New satellite data has indicated that the Earth's magnetic field is weakening, ahead of a rare - but regular - event.

It's still somewhat surprising to think that plate tectonics has only been an accepted and established for roughly 50 years. That is, our understanding of the structure of atoms was more sophisticated, earlier, than our understanding of the planet we live on. Though, that's maybe unfair; as much as scientists could infer the existence of plate tectonics from, for example, the similarities between the coastlines of Africa and South America, gathering evidence to prove that the Earth has a crust floating on a molten mantle was somewhat difficult. (And it meant that the person credited as the modern theory's originator, Alfred Wegener, was considered a crank for years before the establishment changed its mind.)

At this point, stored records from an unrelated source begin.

(* ===== verification/RawlogMain.v ===== *)
(** * The walk through a raw log

    [browse] is what a reader of a log is offered: a position in the list of
    the samples, moved by the commands of the display and by the interval that
    is asked for. [walk_browses] shows that [walk] implements it on the bytes
    that [rawwrite] left, whatever the display does; the theorems on [rawread]
    follow from it. *)
From Stdlib Require Import Ascii.
From S2P Require Import Prelude Format Various Netatopif Photoproc Parseable Rawlog RawlogFacts.

(** ** The samples as a list that is walked through *)

Module browser.
Record browser (V : Type) := mk {
  next : nat;
  lastcmd : Z;
  begintime : Z;
  supportflags : Z;
  sampcnt : Z;
  vis : V
}.
Arguments mk {V}.
Arguments next {V}. Arguments lastcmd {V}. Arguments begintime {V}.
Arguments supportflags {V}. Arguments sampcnt {V}. Arguments vis {V}.
End browser.
Notation browser := browser.browser.

(** The flags that a sample carries. *)
Definition carried_flags : list Z := [ACCTACTIVE; IOSTAT; NETATOP; NETATOPD; DOCKSTAT].

(** The support flags while a sample is shown: those that it was written with,
    the others as they were. *)
Definition take_over (new old : Z) : Z :=
  fold_left (fun flags f => follow (flagged new f) f flags) carried_flags old.

(** Where a command leads after sample [n]. *)
Definition turn (cmd begintime secs : Z) (n : nat) : nat :=
  if cmd =? MSAMPPREV then Nat.pred n
  else if cmd =? MRESET then 0
  else if (cmd =? MSAMPBRANCH) && negb (begintime =? 0) && (begintime <? secs) then 0
  else S n.

Section browse.
Context {Task Sys V : Type}.
Context (localtime : Z -> tm.tm) (show_samp : shown Task Sys -> Z -> V -> run (Z * Z * V)).
Context (endtime : Z) (es : list (entry Task Sys)).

After the Second World War, scientists were given the chance to use submarine-detecting devices for peaceful research missions, mapping the ocean floor. In the early 1960s a series of papers were published on the magnetic properties of the undersea world, with some surprising findings - it appeared that some places appeared to have ocean floor with a magnetic field that was the reverse of the Earth's. This chimed with the experience of fisherman living off volcanic islands, who have known for centuries that some patches of ocean can cause the north point of a compass to suddenly switch and point south; and it was consistent with magnetic rocks on land that also seemed to have the "wrong" magnetic polarisation.

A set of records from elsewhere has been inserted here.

(* ===== verification/Sarlines.v ===== *)
(** * The lines of activity reports: atopsar.c

    One definition per function that prints the head or the line of a report,
    and the table of the reports. A line function gives the text that it
    prints, the number of lines it claims to have printed (0 when the report is
    not available), and what it leaves behind: the sample, in which [ifline]
    corrects the speed of an interface, and the variables [firstcall] of the
    reports about units. Doubles that are not finite are printed as the C
    library prints them ([Printf.fmt_double]). [None] is a division of integers by
    zero or an access behind an array. *)
From Stdlib Require Import Ascii.
From S2P Require Import Prelude Format Printf Sscanf Tstat Sstat SstatStores Netatopif Photoproc Deviattask Various Showprocs Compar Cumulate Showline Prihead Showsys Parseable.

#[local] Open Scope c_scope.

(** ** Doubles that need not be finite *)

Definition xmul (x : Z * Z) (k : Z) : Z * Z :=
  if x.2 =? 0 then (Z.sgn (x.1 * k), 0) else dbl_mul x k.
Definition xdiv (x y : Z * Z) : Z * Z :=
  if x.2 =? 0 then (Z.sgn x.1 * (if y.1 <? 0 then -1 else 1), 0) else dbl_div x y.

(** The conversion to [unsigned int]: of a value that is outside of every
    integer type, the processor delivers zero in the lower half. *)
Definition to_uint (x : Z * Z) : Z :=
  if x.2 =? 0 then 0
  else let q := Z.quot x.1 x.2 in if Z.abs q <? 2 ^ 63 then u32 q else 0.

(** A division of integers. *)
Definition quot (x y : Z) : option Z := if y =? 0 then None else Some (i64 (Z.quot x y)).

(** ** What the lines depend on *)

(** The settings. *)
Module sarenv.
Record sarenv := mk {
  cpubadness : Z;
  membadness : Z;
  swpbadness : Z;
  pagbadness : Z;
  dskbadness : Z;
  netbadness : Z;
  almostcrit : Z;
  pagesize : Z;
  hertz : Z;
  supportflags : Z;
  usecolors : bool;
  usemarkers : bool;
  allresources : bool
}.
End sarenv.

(** The parameters of a line function beside the sample; [ts] tells whether
    there are process statistics. *)
Module sarargs.
Record sarargs := mk {
  ts : bool;
  ps : list tstat.tstat;
  nactproc : Z;
  deltasec : Z;
  deltatic : Z;
  hz : Z;
  tstamp : text;
  ppres : Z;
  ntrun : Z;
  ntslpi : Z;
  ntslpu : Z;
  pexit : Z;
  pzombie : Z
}.
End sarargs.

(** The variables [firstcall] of [gendskline], [nfmline], [ifline] and
    [IFline]. *)
Module sarfirst.
Record sarfirst := mk {
  first_dsk : bool;
  first_nfm : bool;
  first_if : bool;
  first_IF : bool
}.
End sarfirst.

Definition set_first_dsk (f : sarfirst.sarfirst) : sarfirst.sarfirst :=
  sarfirst.mk false f.(sarfirst.first_nfm) f.(sarfirst.first_if) f.(sarfirst.first_IF).
Definition set_first_nfm (f : sarfirst.sarfirst) : sarfirst.sarfirst :=
  sarfirst.mk f.(sarfirst.first_dsk) false f.(sarfirst.first_if) f.(sarfirst.first_IF).
Definition set_first_if (f : sarfirst.sarfirst) : sarfirst.sarfirst :=
  sarfirst.mk f.(sarfirst.first_dsk) f.(sarfirst.first_nfm) false f.(sarfirst.first_IF).
Definition set_first_IF (f : sarfirst.sarfirst) : sarfirst.sarfirst :=
  sarfirst.mk f.(sarfirst.first_dsk) f.(sarfirst.first_nfm) f.(sarfirst.first_if) false.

Yet what became clear when those patches of irregularity were mapped, across the whole of the Atlantic and Pacific, was that they weren't randomly allocated patches - rather, it became clear that the ocean floor was laid out in long, symmetrical stripes of magnetism, emanating from faults like the Mid-Atlantic Ridge. It was clear that magma was coming up from inside the planet, magnetised with a certain polarity, and then cooling and forming new rock as two tectonic plates moved apart from each other; and that every time the Earth's magnetic field flipped, it reversed the polarisation of the magma that was becoming new sea floor. It was a key discovery in confirming the theory of plate tectonics.

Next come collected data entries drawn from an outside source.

Lemma view_length s gs : (length (flat_map (group_view true (only_active s)) (filter (fun g => group_wanted s g = true) gs))
  <= if only_active s then length (flat_map (fun g => filter (fun t => active t = true) (tasks g)) gs)
     else length (flat_map tasks gs))%nat.
Proof.
  induction gs as [|g gs IH]; [by destruct (only_active s)|]. rewrite filter_cons. cbn [flat_map].
  case_decide as Hw; [|destruct (only_active s); rewrite !length_app; lia].
  cbn [flat_map]. rewrite length_app. unfold group_wanted in Hw. apply andb_true_iff in Hw as [Hw _].
  destruct (only_active s); rewrite length_app; cbn [negb orb] in *.
  - unfold tasks at 1. rewrite filter_cons, decide_True by done. unfold group_view at 1. cbn [length negb orb] in *. lia.
  - unfold tasks at 1. unfold group_view at 1. cbn [length negb orb].
    pose proof (length_filter (fun t => negb false || active t = true) g.2) as Hf. cbn [negb orb] in Hf. lia.
Qed.

(** What is shown is at most all tasks. *)
Lemma view_fits (P : group -> bool) threads a gs :
  (length (flat_map (group_view threads a) (filter (fun g => P g = true) gs)) <= length (flat_map tasks gs))%nat.
Proof.
  induction gs as [|g gs IH]; [done|]. rewrite filter_cons. cbn [flat_map]. rewrite (length_app (tasks g)).
  case_decide; [|lia]. cbn [flat_map]. rewrite length_app. unfold tasks at 1, group_view at 1.
  cbn [length]. destruct threads; [|cbn; lia].
  pose proof (length_filter (fun t => negb a || active t = true) g.2). lia.
Qed.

It might be a surprise to hear that the Earth's magnetic field flips over, but it does - every few hundred thousand years, the field weakens, then suddenly (which is relative in this context, on the order of a few hundred years) what was north-facing becomes south-facing, and what was south-facing becomes north-facing. We monitor the Earth's magnetic field with satellites these days, and the European Space Agency's Swarm array has noticed it weakening more significantly than expected:

Measurements made over the past six months confirm the general trend of the field’s weakening, with the most dramatic declines over the Western Hemisphere.

But in other areas, such as the southern Indian Ocean, the magnetic field has strengthened since January.

The latest measurements also confirm the movement of magnetic North towards Siberia.

Rune Floberghagen, the mission manager for Swarm, told Live Science that this new data could mean that a flip is due within the next few hundred years, contrary to earlier estimates of around 2,000 years from now.

We don't yet know whether this is signifying a "proper" flip like the Brunhes–Matuyama reversal of nearly 800,000 years ago, or a more temporary one like the one that occured roughly 40,000 years ago during the last ice age, but which only lasted for slightly more than 400 years. This is in part because we still aren't totally sure why these reverses even happen at all. The poles wobble anyway, and it could be that the molten core of the Earth is a bit like a spinning top, occasionally changing its pattern of movement and falling over; or it could be because of large chunks of mantle nearer the surface "fall" into the centre periodically, causing turbulence that throws things off.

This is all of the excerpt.